Empréstimo internacional evitaria fiscalização federal em obras de pontes
Enquanto viaja pelo país e para o exterior por conta dos cofres públicos e manda recados a prefeito e deputados oferecendo recursos e obras, já pensando na campanha do ano que vem, o governador José Reinaldo negocia empréstimos em bancos internacionais, em um atestado claro e inquestionável de que ele conseguiu quebrar o estado a ponto de não mais ter como trabalhar sem dinheiro do exterior.
No dia 26 de julho, data em que o Diário Oficial deixou de ser publicado na internet, José Reinaldo encaminhou à Assembléia Legislativa pedido de autorização de empréstimo a ser contraído ao banco WestLB, no valor de US$ 42,5 milhões. Um valor muito acima daquele que José Reinaldo vai tomar emprestado no Banco Mundial, segundo ele, para combate à pobreza - US$ 30 milhões.
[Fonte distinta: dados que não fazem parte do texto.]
Definition lock_queue (client : ptr) (n : queue_name) : M bool :=
  q ← get_queue client n;
  match mutex_lock (lock q) with
  | Ret (b, m) => update_queue client n (set_queue_lock m);; mret b
  | Undef => undef
  | Hang => hang
  end.
Definition unlock_queue (client : ptr) (n : queue_name) : M unit :=
  update_queue client n (fun q => set_queue_lock (mutex_unlock (lock q)) q).

Definition _iot_mqtt_chunk_destroy (chunk : ptr) : M unit :=
  match chunk with
  | None => mret tt
  | Some _ =>
      k ← get chunk;
      match expiry_time k with Some t => sys_ (os_timer_delete t) | None => mret tt end;;
      release (A := World.chunk) chunk
  end.

Definition _iot_mqtt_chunk_create (chunk_size : Z) : M ptr :=
  ok ← os_new;
  if negb ok then mret None
  else
    chunk ← allocate zero_chunk;
    d ← sys (os_malloc chunk_size);
    update (Some chunk) (set_chunk_data d);;
    if negb (chunk_size =? 0) && bool_decide (d = None)
    then release (A := World.chunk) (Some chunk);; mret None
    else update (Some chunk) (set_chunk_size chunk_size);; mret (Some chunk).

(** [chunk] is not null. *)
Definition _iot_mqtt_queue_push (client : ptr) (n : queue_name) (chunk : nat) : M Z :=
  locked ← lock_queue client n;
  if negb locked then mret (-1)
  else
    q ← get_queue client n;
    match head q, tail q with
    | Some _, Some _ =>
        update (tail q) (set_next (Some chunk));;
        update_queue client n (fun q => set_ends (head q) (Some chunk) q)
    | _, _ => update_queue client n (set_ends (Some chunk) (Some chunk))
    end;;
    unlock_queue client n;;
    mret 0.

Section pop.
(** The test that [_iot_mqtt_queue_pop_by_type_and_id] and
    [_iot_mqtt_queue_pop_by_expiry], alike but for it, make on a chunk. *)
Context (test : chunk -> M bool) (client : ptr) (n : queue_name).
Com os dois empréstimos internacionais José Reinaldo endividará o estado do Maranhão em mais de US$ 72 milhões, ou mais de R$ 300 milhões.
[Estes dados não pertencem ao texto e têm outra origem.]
(* ===== verification/ClientReceive.v ===== *)
(** * Handling received packets

    Theorems about [_iot_mqtt_process_received_ack], [_publish] and
    [_pubrec_pubrel] of [ClientRun]. *)

From S2P Require Import Prelude Cursor MqttPacket MqttCodec MqttPublish MqttConnect MqttSubscribe.
From S2P Require Import Platform Heap World ClientQueue ClientInv Sample ClientRun ClientNet ClientWrite.

Section receive.
Context `{P : Platform} `{CharModel} `{EvalOrder} (client : nat).

Lemma on_data_ret {A} d (m : st cursor A) a c w : m (Cursor d 0) = Ret (a, c) -> on_data d m w = Ret ((a, cmem c), w).
Proof. intros E. unfold on_data. by rewrite E. Qed.

(** ** Acknowledgements *)

(** The return code that the acknowledgement [k] gives, if it gives one. *)
Definition ack_result (k : chunk) (rc : option Z) : Prop :=
  if packet_type k =? CONNACK then exists d r c,
    chunk_data k = Some d /\
    MQTTDeserialize_connack {| co_sessionPresent := 0; co_connack_rc := 0 |} (Cursor d 0) = Ret (r, c) /\
    rc = Some (_iot_mqtt_convert_return_code (co_connack_rc r.2))
  else if packet_type k =? SUBACK then exists d r c q,
    chunk_data k = Some d /\
    MQTTDeserialize_suback 1 {| so_packetid := 0; so_count := 0; so_grantedQoSs := [uninit_int] |} (Cursor d 0) = Ret (r, c) /\
    hd_error (so_grantedQoSs r.2) = Some q /\
    rc = Some (if q =? 128 then E_ST_MQTT_FAILURE else 0)
  else rc = None.

Definition with_result (rc : option Z) (k : chunk) : chunk :=
  match rc with Some rc => set_return_code rc k | None => k end.

Lemma set_ack_result_spec w a k b kb rc :
  live (w_chunks w) a = Some k -> live (w_chunks w) b = Some kb -> ack_result k rc ->
  set_ack_result a (Some b) w = Ret (tt, with_chunks (<[b := Some (with_result rc kb)]> (w_chunks w)) w).
Proof.
  intros Ha Hb Hrc. unfold set_ack_result, ack_result in *. run.
  destruct (packet_type k =? CONNACK).
  - destruct Hrc as (d & r & c & Hd & E & ->). rewrite Hd. cbn [need]. run.
    rewrite (bind_ret _ _ _ _ _ (on_data_ret _ _ _ _ _ E)). by erewrite run_update by exact Hb.
  - destruct (packet_type k =? SUBACK).
    + destruct Hrc as (d & r & c & q & Hd & E & Hq & ->). rewrite Hd. cbn [need]. run.
      rewrite (bind_ret _ _ _ _ _ (on_data_ret _ _ _ _ _ E)). rewrite Hq. cbn [need]. run.
      by erewrite run_update by exact Hb.
    + subst rc. cbn [with_result]. rewrite (live_insert_id _ _ _ Hb). by destruct w.
Qed.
O que chama a atenção é a destinação dos recursos: Programa de Perenização de Travessias do Estado do Maranhão. A mensagem do governador esclarece que o programa visa a construção e restauração de pontes. Este é o mesmo projeto que ele vinha tentando executar com um empréstimo italiano que acabou não chegando ao Maranhão. Por causa disso, porque o dinheiro não chegou, o governo do Estado acabou usando recursos da Cide para pagar à Gautama antecipadamente por obras que ainda não tinham sido realizadas. A construtora vencedora de uma licitação que vem sendo questionada (veja matéria ao lado).